June 18, 2007
Labor & your
groceries: Chains can afford to share the wealth
By: MICKEY KASPARIAN - Commentary
It's deja vu all over again. That's how many Southern
California shoppers are feeling about current grocery negotiations. It is
because the supermarket chains remain locked into the same thinking that
three years ago forced 60,000 grocery workers into the street for nearly
five months. That shouldn't be the case.
Back then the grocers claimed, as they claim today, that employees' wages
and benefits keep them from competing effectively, and that profit margins
are so thin they can't share their success with the employees who help
generate it, so they just had to cut wages and health care. We know now that
just isn't true.
After the markets got their way in 2004, their
competition never materialized, profits surged to record levels, grocery
workers haven't had a raise since 2002, and now nearly half of the 80,000
Southern California grocery workers are without health care, including
20,000 of their children.
The fact is the markets are enormously successful,
commanding significant market share not just in Southern California but
everywhere they operate. They can afford to share their success with their
employees.
Just how successful are the markets? Here are the facts, from the companies'
own submissions to the Securities and Exchange Commission on their profits:
Kroger, which owns Ralphs, reported profits of $3.4 billion in 2006;
Safeway, which owns Vons and Pavillions, netted $2.6 billion; and
Supervalu ---- the new owner of Albertsons ---- reported a profit of
$2.3 billion.
The CEOs of Ralphs, Vons and Albertsons haul in tens of millions in
compensation every year, while fewer and fewer grocery workers have
affordable health care. In 2003, 94 percent of grocery workers were covered.
Today, that number has dropped to only 54 percent. And workers have not
gotten a wage increase in five years.
It doesn't have to be deja vu all over again. Members of the United Food and
Commercial Workers Union have already ratified forward-looking agreements
with two regional grocers ---- Stater Bros. and Gelson's. It's a model
agreement that recognizes both the competitive dynamics of the industry and
the contributions that the grocery workers make in helping their companies
achieve success. The agreement provides for moderate wage increases, an end
to the unfair two-tier system for new workers, and affordable, quality
health coverage for all employees.
Jack Brown, the chairman and CEO of Stater Bros. Markets, noted that to be
successful he needs a quality, career-oriented workforce. Raising wages and
providing reasonable benefits allows Stater Bros. to maintain a stable
workforce. For workers, that means the peace of mind to provide excellent
customer service, provide for their families and be productive members of
the community. For Stater Bros., having a stable workforce is much more
cost-effective in the long run.
That Stater Bros. and Gelson's can do this is worth noting because they do
not enjoy the economic clout and market power that the national chains do.

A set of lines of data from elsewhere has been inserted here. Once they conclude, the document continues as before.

(** With [InitialBackoff] zero, a power that has overflowed to the
    infinity makes the product a NaN, which passes the clamp and the
    floor and is converted to [-2^63]: whatever the jitter and the draw. *)
Lemma calculateBackoff_zero_times_infinity (lib : Library) (u : float)
    (config : Config) (attempt : Z) :
  InitialBackoff config = 0 ->
  Prim2SF (math_Pow lib (BackoffFactor config) (float64_of_int attempt)) =
    S754_infinity false ->
  calculateBackoff lib u attempt config = - 2 ^ 63.
Proof.
  intros Hinit Hpow. unfold calculateBackoff. rewrite Hinit.
  set (a := math_Pow lib (BackoffFactor config) (float64_of_int attempt)) in *.
  assert (Hraw : Prim2SF (float64_of_int 0 * a) = S754_nan).
  { rewrite mul_spec, Hpow. reflexivity. }
  cbv zeta.
  rewrite (ltb_nan_r _ _ Hraw).
  set (raw := (float64_of_int 0 * a)%float) in *.
  pose proof (add_nan_l raw ((u - 0.5) * JitterFactor config * raw) Hraw)
    as Hfinal.
  rewrite (ltb_nan_l _ 0 Hfinal).
  unfold int64_of_float64. rewrite Hfinal. reflexivity.
Qed.

(** A [MaxBackoff] within 512 nanoseconds of the largest duration
    becomes [2^63] as a float: once the clamp applies, the wait without
    jitter is converted to [-2^63]. *)
Lemma calculateBackoff_clamp_overflows (lib : Library) (u : float)
    (config : Config) (attempt : Z) :
  JitterFactor config = 0%float ->
  (0 <=? u)%float = true -> (u <? 1)%float = true ->
  2 ^ 63 - 512 <= MaxBackoff config < 2 ^ 63 ->
  (float64_of_int (MaxBackoff config) <?
   float64_of_int (InitialBackoff config) *
   math_Pow lib (BackoffFactor config) (float64_of_int attempt))%float = true ->
  calculateBackoff lib u attempt config = - 2 ^ 63.
Proof.
  intros Hj Hu0 Hu1 Hmax Hlt.
  pose proof (draw_centred_finite u Hu0 Hu1) as Hu.
  destruct (float64_of_int_value (MaxBackoff config) ltac:(lia)) as [Nf Hxv].
  assert (Ec : clamped_exponential lib attempt config =
               float64_of_int (MaxBackoff config)).
  { unfold clamped_exponential, float64_min. rewrite Hlt. reflexivity. }
  rewrite (calculateBackoff_clamped lib u attempt config Hj Hu)
    by (rewrite Ec; exact Nf).
  rewrite Ec, (int64_of_float64_xv _ Nf), Hxv.
  assert (Hunit : 0 < 2 ^ scale) by (apply Z.pow_pos_nonneg; unfold scale; lia).
  destruct (Z.eqb_spec (MaxBackoff config) 0) as [E|_]; [lia|].
  assert (Hr : rne (MaxBackoff config * 2 ^ scale) = 2 ^ 63 * 2 ^ scale).
  { assert (Hlo : rne ((2 ^ 63 - 512) * 2 ^ scale) = 2 ^ 63 * 2 ^ scale)
      by (vm_compute; reflexivity).
    assert (Hhi : rne ((2 ^ 63 - 1) * 2 ^ scale) = 2 ^ 63 * 2 ^ scale)
      by (vm_compute; reflexivity).
    assert (H1 : rne ((2 ^ 63 - 512) * 2 ^ scale) <=
                 rne (MaxBackoff config * 2 ^ scale))
      by (apply rne_mono; nia).
    assert (H2 : rne (MaxBackoff config * 2 ^ scale) <=
                 rne ((2 ^ 63 - 1) * 2 ^ scale))
      by (apply rne_mono; nia).
    lia. }
  rewrite Hr, Z.div_mul by lia. rewrite Z.ltb_irrefl. reflexivity.
Qed.

Lemma uncapped_config_36 (u : float) :
  (0 <=? u)%float = true -> (u <? 1)%float = true ->
  calculateBackoff golib u 36 uncapped_config = 6871947673600000000.
Proof.
  intros Hu0 Hu1.
  rewrite (calculateBackoff_clamped golib u 36 uncapped_config eq_refl
             (draw_centred_finite u Hu0 Hu1));
    vm_compute; reflexivity.
Qed.

Lemma uncapped_config_37 (u : float) :
  (0 <=? u)%float = true -> (u <? 1)%float = true ->
  calculateBackoff golib u 37 uncapped_config = - 2 ^ 63.
Proof.
  intros Hu0 Hu1.
  apply calculateBackoff_clamp_overflows; try assumption.
  - reflexivity.
  - split; [discriminate|reflexivity].
  - vm_compute. reflexivity.
Qed.

Lemma zero_initial_config_1023 (u : float) :
  (0 <=? u)%float = true -> (u <? 1)%float = true ->
  calculateBackoff golib u 1023 zero_initial_config = 0.
Proof.
  intros Hu0 Hu1.
  rewrite (calculateBackoff_clamped golib u 1023 zero_initial_config eq_refl
             (draw_centred_finite u Hu0 Hu1));
    vm_compute; reflexivity.
Qed.

Lemma zero_initial_config_1024 (u : float) :
  calculateBackoff golib u 1024 zero_initial_config = - 2 ^ 63.
Proof.
  apply calculateBackoff_zero_times_infinity.
  - reflexivity.
  - vm_compute. reflexivity.
Qed.

Lemma golib_Pow_table (k : Z) :
  In k [0; 1; 2; 3; 10] ->
  math_Pow golib 2 (float64_of_int k) = float64_of_int (2 ^ k).
Proof.
  intro Hk. cbn in Hk.
  destruct Hk as [<-|[<-|[<-|[<-|[<-|[]]]]]]; vm_compute; reflexivity.
Qed.

(** C5. Without jitter the wait is
    [min(InitialBackoff * BackoffFactor^attempt, MaxBackoff)] where the
    float64 arithmetic is exact, and not at every attempt index of
    every policy.  [calculateBackoff] clamps the product to
    [MaxBackoff] and floors the result at zero, but neither comparison
    holds of a NaN, and the clamp itself is [2^63] as a float64 when
    [MaxBackoff] is within 512ns of the largest duration: the
    conversion to [time.Duration] then gives [-2^63] nanoseconds.
    With 100ms, factor 2 and the largest duration as [MaxBackoff], the
    wait at index 37 is [-2^63] where the minimum is [MaxBackoff]; with
    an [InitialBackoff] of 0 and a [MaxBackoff] of 5s the wait at index
    1024 is [-2^63] where the minimum is 0 (the power overflows to the
    infinity and 0 times the infinity is a NaN).  Both happen for every
    library and policy of those shapes.  Where the library's power is
    the float64 of an integer [p], with [p], [InitialBackoff * p] and
    [MaxBackoff] below [2^53], the wait is
    [min(InitialBackoff * p, MaxBackoff)] for every draw in [0, 1); so
    the policy with 100ms, 5s and factor 2 gives 100ms, 200ms, 400ms,
    800ms and (clamped) 5s at the indices 0, 1, 2, 3 and 10. *)
Theorem calculateBackoff_no_jitter_unguarded :
  (forall u, (0 <=? u)%float = true -> (u <? 1)%float = true ->
     calculateBackoff golib u 37 uncapped_config = - 2 ^ 63 /\
     Z.min (InitialBackoff uncapped_config * 2 ^ 37)
       (MaxBackoff uncapped_config) = 2 ^ 63 - 1) /\
  (forall u,
     calculateBackoff golib u 1024 zero_initial_config = - 2 ^ 63 /\
     Z.min (InitialBackoff zero_initial_config * 2 ^ 1024)
       (MaxBackoff zero_initial_config) = 0) /\
  (forall lib u config attempt,
     JitterFactor config = 0%float ->
     (0 <=? u)%float = true -> (u <? 1)%float = true ->
     2 ^ 63 - 512 <= MaxBackoff config < 2 ^ 63 ->
     (float64_of_int (MaxBackoff config) <?
      float64_of_int (InitialBackoff config) *
      math_Pow lib (BackoffFactor config) (float64_of_int attempt))%float
       = true ->
     calculateBackoff lib u attempt config = - 2 ^ 63) /\
  (forall lib u config attempt,
     InitialBackoff config = 0 ->
     Prim2SF (math_Pow lib (BackoffFactor config) (float64_of_int attempt)) =
       S754_infinity false ->
     calculateBackoff lib u attempt config = - 2 ^ 63) /\
  (forall lib u config attempt p,
     JitterFactor config = 0%float ->
     (0 <=? u)%float = true -> (u <? 1)%float = true ->
     0 <= InitialBackoff config < 2 ^ 63 ->
     0 <= MaxBackoff config < 2 ^ 53 ->
     0 <= p < 2 ^ 53 ->
     InitialBackoff config * p < 2 ^ 53 ->
     math_Pow lib (BackoffFactor config) (float64_of_int attempt) =
       float64_of_int p ->
     calculateBackoff lib u attempt config =
       Z.min (InitialBackoff config * p) (MaxBackoff config)) /\
  (forall lib u,
     (0 <=? u)%float = true -> (u <? 1)%float = true ->
     (forall k, In k [0; 1; 2; 3; 10] ->
        math_Pow lib 2 (float64_of_int k) = float64_of_int (2 ^ k)) ->
     map (fun attempt => calculateBackoff lib u attempt table_config)
       [0; 1; 2; 3; 10] =
     [100 * Millisecond; 200 * Millisecond; 400 * Millisecond;
      800 * Millisecond; 5 * Second]) /\
  (forall u,
     (0 <=? u)%float = true -> (u <? 1)%float = true ->
     map (fun attempt => calculateBackoff golib u attempt table_config)
       [0; 1; 2; 3; 10] =
     [100 * Millisecond; 200 * Millisecond; 400 * Millisecond;
      800 * Millisecond; 5 * Second]).
Proof.
  assert (Htable : forall lib u,
     (0 <=? u)%float = true -> (u <? 1)%float = true ->
     (forall k, In k [0; 1; 2; 3; 10] ->
        math_Pow lib 2 (float64_of_int k) = float64_of_int (2 ^ k)) ->
     map (fun attempt => calculateBackoff lib u attempt table_config)
       [0; 1; 2; 3; 10] =
     [100 * Millisecond; 200 * Millisecond; 400 * Millisecond;
      800 * Millisecond; 5 * Second]).
  { intros lib u Hu0 Hu1 Hpow.
    assert (Hat : forall k, In k [0; 1; 2; 3; 10] ->
              calculateBackoff lib u k table_config =
              Z.min (InitialBackoff table_config * 2 ^ k)
                (MaxBackoff table_config)).
    { intros k Hk.
      apply calculateBackoff_no_jitter_exact; try assumption;
        try reflexivity; try (apply (Hpow k Hk));
        cbn in Hk; destruct Hk as [<-|[<-|[<-|[<-|[<-|[]]]]]];
        try (split; [discriminate|reflexivity]); reflexivity. }
    cbn [map]. rewrite !Hat by (cbn; tauto). reflexivity. }
  repeat split.
  - apply uncapped_config_37; assumption.
  - apply zero_initial_config_1024.
  - intros lib u config attempt. apply calculateBackoff_clamp_overflows.
  - intros lib u config attempt. apply calculateBackoff_zero_times_infinity.
  - intros lib u config attempt p. apply calculateBackoff_no_jitter_exact.
  - exact Htable.
  - intros u Hu0 Hu1. apply Htable; try assumption. apply golib_Pow_table.
Qed.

Ralphs, Vons and Alberstons, whose combined store base is 3,000 percent of
Stater Bros. and Gelson's, are clearly financially able to honor a contract
along the same lines as the regional chains. It would be the reasonable and
fair thing to do. But as long as the supermarkets continue offering
employees and shoppers only lip service and little else, a fair contract
remains elusive.
In effect, the national chains are insisting ---- as they did in 2003 ----
on Wal-Mart-style working conditions that shift much of the cost of employee
compensation from the companies to communities. California taxpayers dish
out $86 million annually to provide health care and public assistance to
Wal-Mart employees. If Kroger, Supervalu and Safeway continue down the path
they set during the 2003-04 strike/lockout, California taxpayers would have
to pony up an additional $410 million annually in public assistance to
retail food workers.
The UFCW is committed to reaching a fair agreement at the bargaining table
---- one that has a positive effect for employees, shoppers, the companies
and our communities. We are doing everything possible to attain that end
---- and that includes making sure that elected officials are aware of the
costs that come with Wal-Mart-style employment practices.
The big supermarkets have become prisoners of thinking that says success
can't be shared, employees have no right to expect hard work to translate
into jobs that can pay the bills, and shoppers should blame workers ----
their friends and neighbors ---- for standing up and insisting otherwise.
Mickey Kasparian is president of the United Food and Commercial Workers
Union, Local 135. This Op-Ed was submitted by SG&A Campaigns, a Los
Angeles-based Democratic consulting firm.